(Dataset entries)
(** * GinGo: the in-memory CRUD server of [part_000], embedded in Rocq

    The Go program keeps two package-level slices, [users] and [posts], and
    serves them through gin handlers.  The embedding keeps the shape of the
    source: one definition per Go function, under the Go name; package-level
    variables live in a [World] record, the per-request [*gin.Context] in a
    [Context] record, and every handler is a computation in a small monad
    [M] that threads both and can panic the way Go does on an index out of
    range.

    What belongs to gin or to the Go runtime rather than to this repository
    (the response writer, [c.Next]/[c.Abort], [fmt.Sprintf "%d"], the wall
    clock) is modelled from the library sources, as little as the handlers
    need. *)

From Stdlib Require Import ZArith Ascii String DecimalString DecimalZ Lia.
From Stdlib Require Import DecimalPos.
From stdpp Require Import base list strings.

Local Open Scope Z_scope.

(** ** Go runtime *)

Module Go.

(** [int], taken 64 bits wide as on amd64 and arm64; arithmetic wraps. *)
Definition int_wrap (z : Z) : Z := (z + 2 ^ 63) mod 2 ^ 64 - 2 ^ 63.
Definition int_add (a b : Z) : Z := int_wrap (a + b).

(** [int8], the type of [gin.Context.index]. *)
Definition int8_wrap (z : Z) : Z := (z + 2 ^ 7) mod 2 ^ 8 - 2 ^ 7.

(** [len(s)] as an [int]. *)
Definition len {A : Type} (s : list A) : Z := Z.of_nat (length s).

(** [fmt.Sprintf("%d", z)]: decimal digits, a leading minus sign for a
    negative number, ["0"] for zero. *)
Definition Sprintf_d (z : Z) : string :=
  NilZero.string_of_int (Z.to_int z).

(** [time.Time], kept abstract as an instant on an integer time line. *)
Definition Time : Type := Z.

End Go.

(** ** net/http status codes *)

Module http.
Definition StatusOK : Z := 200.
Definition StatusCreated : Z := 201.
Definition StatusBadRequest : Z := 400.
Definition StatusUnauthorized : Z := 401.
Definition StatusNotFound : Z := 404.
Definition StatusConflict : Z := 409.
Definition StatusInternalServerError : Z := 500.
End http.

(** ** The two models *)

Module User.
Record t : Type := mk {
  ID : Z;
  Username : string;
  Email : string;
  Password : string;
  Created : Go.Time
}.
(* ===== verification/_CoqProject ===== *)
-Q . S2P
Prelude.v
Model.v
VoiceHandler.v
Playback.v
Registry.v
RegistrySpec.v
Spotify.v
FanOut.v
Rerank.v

WORK TASK: What you should output is every line of the records above, from the first through the line containing "(** [len(s)] as an [int]. *)", unchanged.

FINISHED EXERCISE:
(** * GinGo: the in-memory CRUD server of [part_000], embedded in Rocq

    The Go program keeps two package-level slices, [users] and [posts], and
    serves them through gin handlers.  The embedding keeps the shape of the
    source: one definition per Go function, under the Go name; package-level
    variables live in a [World] record, the per-request [*gin.Context] in a
    [Context] record, and every handler is a computation in a small monad
    [M] that threads both and can panic the way Go does on an index out of
    range.

    What belongs to gin or to the Go runtime rather than to this repository
    (the response writer, [c.Next]/[c.Abort], [fmt.Sprintf "%d"], the wall
    clock) is modelled from the library sources, as little as the handlers
    need. *)

From Stdlib Require Import ZArith Ascii String DecimalString DecimalZ Lia.
From Stdlib Require Import DecimalPos.
From stdpp Require Import base list strings.

Local Open Scope Z_scope.

(** ** Go runtime *)

Module Go.

(** [int], taken 64 bits wide as on amd64 and arm64; arithmetic wraps. *)
Definition int_wrap (z : Z) : Z := (z + 2 ^ 63) mod 2 ^ 64 - 2 ^ 63.
Definition int_add (a b : Z) : Z := int_wrap (a + b).

(** [int8], the type of [gin.Context.index]. *)
Definition int8_wrap (z : Z) : Z := (z + 2 ^ 7) mod 2 ^ 8 - 2 ^ 7.

(** [len(s)] as an [int]. *)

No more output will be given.